- **Exercise**
Lines from the listing that hold the string "negb" are what you should return.

- **Provided records**
# # # # # # #

(* ===== verification/EditDiagnosticsProofs.v ===== *)
(** * The message of a rejected batch fits its error body

    The cost of a text inside a JSON body is almost additive ([jsonCost_app]): a
    surrogate pair that a concatenation joins only makes it cheaper. From that:
    shortening keeps both limits, and the whole message of [applyTextEdits] fits the
    character limit, names every failing edit, and fits the byte limit up to one
    byte for each shortened reason ([rejection_message]). The excess is real
    ([byte_limit_overrun]): an ellipsis takes three bytes where two characters were
    cut. *)

From stdpp Require Import base list numbers option strings gmap.
From Stdlib Require Import ZArith Lia Sorted.
From S2P Require Import Prelude Kmp JsString Edits EditsApply Json Redis EditDiagnostics.

(** ** The cost of a text *)

Definition charCost (c : Z) : Z := Z.of_nat (length (utf8 (jsonChar c))).

Fixpoint jsonCost (s : jstr) : Z :=
  match s with
  | [] => 0
  | c :: s' =>
      if isHigh c then
        match s' with
        | d :: s'' => if isLow d then (4 + jsonCost s'')%Z else (6 + jsonCost s')%Z
        | [] => 6
        end
      else if isLow c then (6 + jsonCost s')%Z else (charCost c + jsonCost s')%Z
  end.
Lemma reserve_select_wp (ks : keyspace) st slot aid ws capacity expiresAtMs clock :
  exclusive (stored ks) -> is_lane_key ws -> conflicts st ws = false ->
  scanned now w aid capacity expiresAtMs (seq 0 MAX_WORKSPACE_LEASE_SLOTS) ks st ->
  wp (forgetExpired (admissionKey w) (admissionDeadlinesKey w) (admissionWorkspacesKey w) clock;;
      pending ← rd (ZRANGE (admissionKey w) 31);
      selected ← selectPending w st [] pending;
      match selected with
      | Selected id =>
          if negb (bool_decide (id = aid)) then Ret (-1)%Z else
          rd (HSET K [(slotField "a:" slot, aid); (slotField "i:" slot, inc);
                      (slotField "w:" slot, ws); (slotField "e:" slot, dec expiresAtMs)]);;
          rd (PEXPIREAT K (PXAT (latest st)));;
          rd (SET (lockKey w) (slotOwner inc) (PXAT (latest st)) false);;
          rd (SET (lockIncarnationKey w) inc (PXAT (latest st)) false);;
          Ret (Z.of_nat slot)
      | _ => Ret (-1)%Z
      end) now ks (reserved_ok aid expiresAtMs).
Proof.
  intros Hex Hl Ec (Hscan & _ & Hlat). destruct (workspaceSlotsKey_ne w) as (_ & _ & N3).
  unfold queueKeys in N3. rewrite !not_elem_of_cons in N3. destruct N3 as (M1 & M2 & _ & M4 & _).
  apply wp_avoiding; [by apply forgetExpired_avoids| |intros ks' E; by eapply reserved_refused].
  intros [] ks2 E2. rewrite <- E2 in Hex.
  apply wp_avoiding; [avoids_auto| |intros ks' E; by eapply reserved_refused]. intros pend ks3 E3.
  rewrite <- E3 in Hex.
  apply wp_avoiding; [apply selectPending_avoids| |intros ks' E; by eapply reserved_refused]. intros sel ks4 E4.
  assert (ks4 !! K = ks !! K) as E by congruence. rewrite <- E4 in Hex.
  destruct sel as [id| |]; [|apply wp_ret; by apply reserved_here..].
  destruct (negb (bool_decide (id = aid))); [apply wp_ret; by apply reserved_here|].
  apply reserve_commit_wp; try done.
  - intros n a v Hn. rewrite (frame_seen ks ks4) by done. apply Hscan. by apply slots_all.
  - intros ks' Hex' Ha. split; [done|]. intros n [= <-] Hn Ht. rewrite Nat2Z.id. apply Ha. lia.
Qed.

Lemma reserveBody_wp (ks : keyspace) aid ws capacity expiresAtMs clock refreshOwned :
  exclusive (stored ks) -> is_lane_key ws ->
  wp (reserveBody w inc aid ws capacity expiresAtMs clock refreshOwned) now ks (reserved_ok aid expiresAtMs).
Proof.
  intros Hex Hl. unfold reserveBody.
  apply wp_read; [done| |by apply reserved_here]. intros cur.
  destruct (neqStr cur inc); [by apply reserved_here|].
  apply wp_read; [done| |by apply reserved_here]. intros neg.
  destruct (negb _); [by apply reserved_here|].
  apply wp_read; [done| |by apply reserved_here]. intros lock.
  destruct (match lock with Some l => negb (bool_decide (l = slotOwner inc)) | None => false end);
    [by apply reserved_here|].
  apply wp_bind. eapply wp_mono.
  { apply (scanSlots_wp now w inc aid capacity expiresAtMs clock refreshOwned _ []).
    split; [intros n ? ? Hn; inversion Hn|]. split; [done|simpl; lia]. }
  intros r ks1 [Hs Hr]. apply exclusive_sub with (h' := stored ks1) in Hex; [|exact Hs].
  destruct r as [[st|own]|]; [| |by apply reserved_here].
  - cbn [app] in Hr. destruct (free st) as [slot|]; [|by apply reserved_here].
    destruct (conflicts st ws) eqn:Ec; [by apply reserved_here|]. by eapply reserve_select_wp.
  - apply wp_ret. split; [done|]. intros n [= <-] _ Ht. rewrite Nat2Z.id. by apply Hr.
Qed.

Lemma reserveScript_wp (ks : keyspace) aid ws capacity expiresAtMs clock refreshOwned guard :
  exclusive (stored ks) -> is_lane_key ws ->
  wp (reserveScript w inc aid ws capacity expiresAtMs clock refreshOwned guard) now ks
    (reserved_ok aid expiresAtMs).
Proof.
  intros Hex Hl. destruct guard as [g|]; cbn [reserveScript]; [|by apply reserveBody_wp].
  apply wp_bind. eapply wp_mono; [apply durableAdmissionFence_wp|].
  intros [[t|x]|] ks' [-> Hx]; [by apply reserveBody_wp| |by apply reserved_here].
  subst x. by apply reserved_here.
Qed.

Lemma releaseSlots_quiet aid slots latest : commands (quiet now w) (releaseSlots w inc aid slots latest).
Proof.
  revert latest. induction slots as [|slot slots IH]; intros latest; cbn [releaseSlots]; [done|]. cbv zeta.
  do 3 (apply commands_bind; [split; [apply quiet_frame, not_elem_of_nil|done]|intros ?]).
  case_match; [apply commands_bind; [split; [apply quiet_hdel|done]|done]|].
  case_match; [|done]. apply commands_bind; [by destruct (_ ≫= tonumber)|done].
Qed.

# # # # # # #

- **Result**
          if negb (bool_decide (id = aid)) then Ret (-1)%Z else
  destruct (negb (bool_decide (id = aid))); [apply wp_ret; by apply reserved_here|].
  destruct (negb _); [by apply reserved_here|].
  destruct (match lock with Some l => negb (bool_decide (l = slotOwner inc)) | None => false end);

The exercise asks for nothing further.